Information shown section start

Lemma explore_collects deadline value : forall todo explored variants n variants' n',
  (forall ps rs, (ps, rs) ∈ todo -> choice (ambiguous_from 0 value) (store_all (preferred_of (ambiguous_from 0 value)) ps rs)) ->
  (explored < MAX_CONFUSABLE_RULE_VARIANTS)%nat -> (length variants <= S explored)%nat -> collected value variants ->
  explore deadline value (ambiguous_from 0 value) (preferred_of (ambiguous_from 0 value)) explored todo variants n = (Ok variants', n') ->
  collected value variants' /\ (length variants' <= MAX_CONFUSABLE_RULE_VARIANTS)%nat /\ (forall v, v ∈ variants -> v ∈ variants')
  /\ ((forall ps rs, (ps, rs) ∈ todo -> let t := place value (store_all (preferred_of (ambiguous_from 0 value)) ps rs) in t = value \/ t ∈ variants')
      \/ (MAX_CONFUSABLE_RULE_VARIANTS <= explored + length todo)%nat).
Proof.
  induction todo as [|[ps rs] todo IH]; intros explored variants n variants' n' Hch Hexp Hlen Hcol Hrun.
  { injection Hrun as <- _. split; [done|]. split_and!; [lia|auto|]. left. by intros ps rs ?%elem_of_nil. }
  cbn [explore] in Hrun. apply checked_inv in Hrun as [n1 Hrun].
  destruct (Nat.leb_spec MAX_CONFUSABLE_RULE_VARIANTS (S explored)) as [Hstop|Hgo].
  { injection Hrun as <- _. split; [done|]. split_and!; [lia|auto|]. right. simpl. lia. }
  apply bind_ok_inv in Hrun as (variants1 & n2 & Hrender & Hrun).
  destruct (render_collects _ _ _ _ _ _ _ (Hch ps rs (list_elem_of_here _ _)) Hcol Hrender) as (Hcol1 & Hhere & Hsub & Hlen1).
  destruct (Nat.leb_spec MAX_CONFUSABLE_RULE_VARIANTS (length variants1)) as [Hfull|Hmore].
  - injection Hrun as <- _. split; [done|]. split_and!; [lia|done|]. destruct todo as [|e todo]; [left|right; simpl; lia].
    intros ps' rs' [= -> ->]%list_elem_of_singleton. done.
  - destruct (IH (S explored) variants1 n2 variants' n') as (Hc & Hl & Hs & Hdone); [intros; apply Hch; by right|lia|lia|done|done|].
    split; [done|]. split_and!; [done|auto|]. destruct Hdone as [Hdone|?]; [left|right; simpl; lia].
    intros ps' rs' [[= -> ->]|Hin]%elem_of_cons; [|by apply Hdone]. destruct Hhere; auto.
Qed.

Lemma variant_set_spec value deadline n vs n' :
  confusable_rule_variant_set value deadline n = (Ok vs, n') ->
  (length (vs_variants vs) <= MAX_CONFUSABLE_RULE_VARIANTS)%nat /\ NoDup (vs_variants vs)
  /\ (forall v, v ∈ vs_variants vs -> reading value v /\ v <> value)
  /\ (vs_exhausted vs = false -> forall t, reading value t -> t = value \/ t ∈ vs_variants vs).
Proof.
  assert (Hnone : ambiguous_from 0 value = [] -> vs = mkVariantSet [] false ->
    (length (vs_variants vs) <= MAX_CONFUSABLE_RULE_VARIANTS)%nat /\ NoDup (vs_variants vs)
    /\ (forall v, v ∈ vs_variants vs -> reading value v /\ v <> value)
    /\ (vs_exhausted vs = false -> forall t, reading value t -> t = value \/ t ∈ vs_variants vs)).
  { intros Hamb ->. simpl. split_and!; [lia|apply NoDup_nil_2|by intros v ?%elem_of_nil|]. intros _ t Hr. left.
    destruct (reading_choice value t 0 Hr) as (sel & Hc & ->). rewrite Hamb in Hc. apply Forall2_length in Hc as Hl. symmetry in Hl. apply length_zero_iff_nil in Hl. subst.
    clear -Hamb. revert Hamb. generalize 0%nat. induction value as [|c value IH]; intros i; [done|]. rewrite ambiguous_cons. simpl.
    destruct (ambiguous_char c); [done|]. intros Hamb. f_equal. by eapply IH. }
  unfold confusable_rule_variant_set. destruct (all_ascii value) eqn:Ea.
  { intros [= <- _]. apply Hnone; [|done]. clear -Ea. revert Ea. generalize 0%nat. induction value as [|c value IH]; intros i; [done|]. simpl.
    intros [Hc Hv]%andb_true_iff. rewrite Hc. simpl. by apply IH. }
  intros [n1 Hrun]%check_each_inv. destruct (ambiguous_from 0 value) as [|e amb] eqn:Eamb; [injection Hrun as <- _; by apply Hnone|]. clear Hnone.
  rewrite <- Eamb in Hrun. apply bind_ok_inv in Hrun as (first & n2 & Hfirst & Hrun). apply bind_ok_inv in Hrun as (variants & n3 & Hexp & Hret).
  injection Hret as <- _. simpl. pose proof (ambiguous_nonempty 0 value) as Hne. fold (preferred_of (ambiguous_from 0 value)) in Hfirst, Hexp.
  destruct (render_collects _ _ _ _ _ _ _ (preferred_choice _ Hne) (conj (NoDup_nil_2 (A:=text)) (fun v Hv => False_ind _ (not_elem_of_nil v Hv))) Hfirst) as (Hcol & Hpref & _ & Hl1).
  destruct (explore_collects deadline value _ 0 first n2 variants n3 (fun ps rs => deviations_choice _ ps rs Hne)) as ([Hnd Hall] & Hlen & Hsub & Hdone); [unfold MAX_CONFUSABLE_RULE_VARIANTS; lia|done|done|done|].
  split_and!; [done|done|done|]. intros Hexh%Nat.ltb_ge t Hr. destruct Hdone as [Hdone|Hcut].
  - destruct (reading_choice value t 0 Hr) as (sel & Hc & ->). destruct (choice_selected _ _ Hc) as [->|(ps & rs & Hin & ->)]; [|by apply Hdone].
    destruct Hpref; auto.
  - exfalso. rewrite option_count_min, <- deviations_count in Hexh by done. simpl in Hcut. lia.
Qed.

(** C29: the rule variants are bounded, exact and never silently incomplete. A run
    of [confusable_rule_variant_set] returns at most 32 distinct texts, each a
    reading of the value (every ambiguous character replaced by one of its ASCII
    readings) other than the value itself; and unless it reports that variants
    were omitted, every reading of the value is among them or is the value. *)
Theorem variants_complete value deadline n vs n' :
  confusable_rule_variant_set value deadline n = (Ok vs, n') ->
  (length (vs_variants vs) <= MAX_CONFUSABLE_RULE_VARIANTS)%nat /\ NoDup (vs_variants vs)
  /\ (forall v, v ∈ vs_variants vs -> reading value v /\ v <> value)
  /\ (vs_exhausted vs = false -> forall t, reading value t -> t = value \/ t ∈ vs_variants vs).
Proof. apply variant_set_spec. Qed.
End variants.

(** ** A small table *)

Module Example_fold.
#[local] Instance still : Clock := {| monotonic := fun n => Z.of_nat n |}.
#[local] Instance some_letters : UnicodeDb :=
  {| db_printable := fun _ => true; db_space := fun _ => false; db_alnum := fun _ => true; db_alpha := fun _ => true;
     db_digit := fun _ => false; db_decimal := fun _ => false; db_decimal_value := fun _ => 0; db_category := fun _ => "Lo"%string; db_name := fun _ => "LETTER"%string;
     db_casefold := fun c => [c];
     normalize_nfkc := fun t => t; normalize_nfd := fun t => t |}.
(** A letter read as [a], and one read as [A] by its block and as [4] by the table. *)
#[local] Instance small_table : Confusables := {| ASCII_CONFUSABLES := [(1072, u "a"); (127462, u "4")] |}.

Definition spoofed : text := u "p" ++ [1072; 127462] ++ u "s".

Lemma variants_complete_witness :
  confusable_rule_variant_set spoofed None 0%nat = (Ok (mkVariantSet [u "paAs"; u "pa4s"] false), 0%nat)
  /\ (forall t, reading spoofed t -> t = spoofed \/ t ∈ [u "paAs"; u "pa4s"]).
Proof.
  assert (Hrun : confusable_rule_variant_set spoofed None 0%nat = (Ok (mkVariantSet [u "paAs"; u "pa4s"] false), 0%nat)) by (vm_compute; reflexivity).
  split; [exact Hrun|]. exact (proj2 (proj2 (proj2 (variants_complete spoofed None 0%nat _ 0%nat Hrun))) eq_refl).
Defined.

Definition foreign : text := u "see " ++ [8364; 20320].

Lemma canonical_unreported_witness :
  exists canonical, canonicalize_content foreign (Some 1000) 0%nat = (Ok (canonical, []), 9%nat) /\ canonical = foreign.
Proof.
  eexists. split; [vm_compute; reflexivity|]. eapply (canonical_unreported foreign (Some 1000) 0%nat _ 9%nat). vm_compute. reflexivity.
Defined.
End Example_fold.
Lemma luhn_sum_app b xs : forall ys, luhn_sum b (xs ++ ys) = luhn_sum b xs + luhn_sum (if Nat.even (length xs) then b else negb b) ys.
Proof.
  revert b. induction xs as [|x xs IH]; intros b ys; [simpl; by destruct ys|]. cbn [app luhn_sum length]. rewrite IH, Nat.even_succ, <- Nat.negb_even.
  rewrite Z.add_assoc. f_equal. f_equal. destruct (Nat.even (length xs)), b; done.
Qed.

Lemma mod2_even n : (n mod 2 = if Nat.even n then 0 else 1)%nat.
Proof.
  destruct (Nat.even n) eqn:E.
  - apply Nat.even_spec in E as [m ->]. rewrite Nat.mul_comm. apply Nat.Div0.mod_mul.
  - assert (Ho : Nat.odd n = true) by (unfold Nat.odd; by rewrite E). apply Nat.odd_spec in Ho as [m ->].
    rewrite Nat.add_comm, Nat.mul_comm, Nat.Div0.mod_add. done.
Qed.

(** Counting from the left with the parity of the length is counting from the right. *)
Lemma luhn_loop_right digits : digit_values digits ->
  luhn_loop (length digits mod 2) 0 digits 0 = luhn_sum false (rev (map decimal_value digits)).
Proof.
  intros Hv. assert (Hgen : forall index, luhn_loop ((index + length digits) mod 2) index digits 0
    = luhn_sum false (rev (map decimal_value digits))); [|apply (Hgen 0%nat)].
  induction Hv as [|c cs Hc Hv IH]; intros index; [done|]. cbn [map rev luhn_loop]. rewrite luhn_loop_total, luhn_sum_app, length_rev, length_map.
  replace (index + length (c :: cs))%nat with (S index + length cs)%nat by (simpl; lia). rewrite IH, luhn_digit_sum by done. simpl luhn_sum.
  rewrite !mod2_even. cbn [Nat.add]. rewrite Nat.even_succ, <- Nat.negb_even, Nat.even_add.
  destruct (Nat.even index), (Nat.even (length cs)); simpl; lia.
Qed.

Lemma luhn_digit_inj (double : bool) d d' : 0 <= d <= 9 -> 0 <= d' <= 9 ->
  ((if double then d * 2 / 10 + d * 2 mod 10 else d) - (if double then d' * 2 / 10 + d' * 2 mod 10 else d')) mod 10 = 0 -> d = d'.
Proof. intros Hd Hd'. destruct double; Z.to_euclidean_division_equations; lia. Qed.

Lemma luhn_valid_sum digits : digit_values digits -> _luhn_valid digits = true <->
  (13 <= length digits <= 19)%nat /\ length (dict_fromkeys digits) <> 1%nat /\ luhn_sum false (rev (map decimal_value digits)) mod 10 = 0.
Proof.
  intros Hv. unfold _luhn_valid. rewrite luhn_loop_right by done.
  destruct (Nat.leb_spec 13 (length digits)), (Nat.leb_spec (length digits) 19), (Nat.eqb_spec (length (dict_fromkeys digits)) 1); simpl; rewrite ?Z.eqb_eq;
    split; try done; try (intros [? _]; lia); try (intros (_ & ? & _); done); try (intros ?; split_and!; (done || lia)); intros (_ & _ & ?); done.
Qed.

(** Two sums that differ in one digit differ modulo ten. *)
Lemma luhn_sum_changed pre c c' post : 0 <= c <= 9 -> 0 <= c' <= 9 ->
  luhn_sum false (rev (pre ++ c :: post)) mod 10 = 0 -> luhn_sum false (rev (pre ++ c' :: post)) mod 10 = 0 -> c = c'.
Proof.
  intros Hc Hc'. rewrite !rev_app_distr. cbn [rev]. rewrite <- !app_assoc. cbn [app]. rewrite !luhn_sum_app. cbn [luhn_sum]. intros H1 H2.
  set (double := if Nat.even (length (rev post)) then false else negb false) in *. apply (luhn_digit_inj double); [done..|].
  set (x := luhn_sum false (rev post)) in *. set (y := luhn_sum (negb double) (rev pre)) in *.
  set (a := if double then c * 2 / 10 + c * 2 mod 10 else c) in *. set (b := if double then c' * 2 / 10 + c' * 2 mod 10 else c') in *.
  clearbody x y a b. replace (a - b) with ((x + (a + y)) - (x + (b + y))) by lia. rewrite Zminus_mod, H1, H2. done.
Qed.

Information shown section end

- **Task statement**
When the line with "luhn_loop (length digits" is reached in the data above, start copying there, and copy each line exactly until the line with "Lemma luhn_valid_sum digits" has been copied; copy nothing else.

- **Written response**
  luhn_loop (length digits mod 2) 0 digits 0 = luhn_sum false (rev (map decimal_value digits)).
Proof.
  intros Hv. assert (Hgen : forall index, luhn_loop ((index + length digits) mod 2) index digits 0
    = luhn_sum false (rev (map decimal_value digits))); [|apply (Hgen 0%nat)].
  induction Hv as [|c cs Hc Hv IH]; intros index; [done|]. cbn [map rev luhn_loop]. rewrite luhn_loop_total, luhn_sum_app, length_rev, length_map.
  replace (index + length (c :: cs))%nat with (S index + length cs)%nat by (simpl; lia). rewrite IH, luhn_digit_sum by done. simpl luhn_sum.
  rewrite !mod2_even. cbn [Nat.add]. rewrite Nat.even_succ, <- Nat.negb_even, Nat.even_add.
  destruct (Nat.even index), (Nat.even (length cs)); simpl; lia.
Qed.

Lemma luhn_digit_inj (double : bool) d d' : 0 <= d <= 9 -> 0 <= d' <= 9 ->
  ((if double then d * 2 / 10 + d * 2 mod 10 else d) - (if double then d' * 2 / 10 + d' * 2 mod 10 else d')) mod 10 = 0 -> d = d'.
Proof. intros Hd Hd'. destruct double; Z.to_euclidean_division_equations; lia. Qed.

Lemma luhn_valid_sum digits : digit_values digits -> _luhn_valid digits = true <->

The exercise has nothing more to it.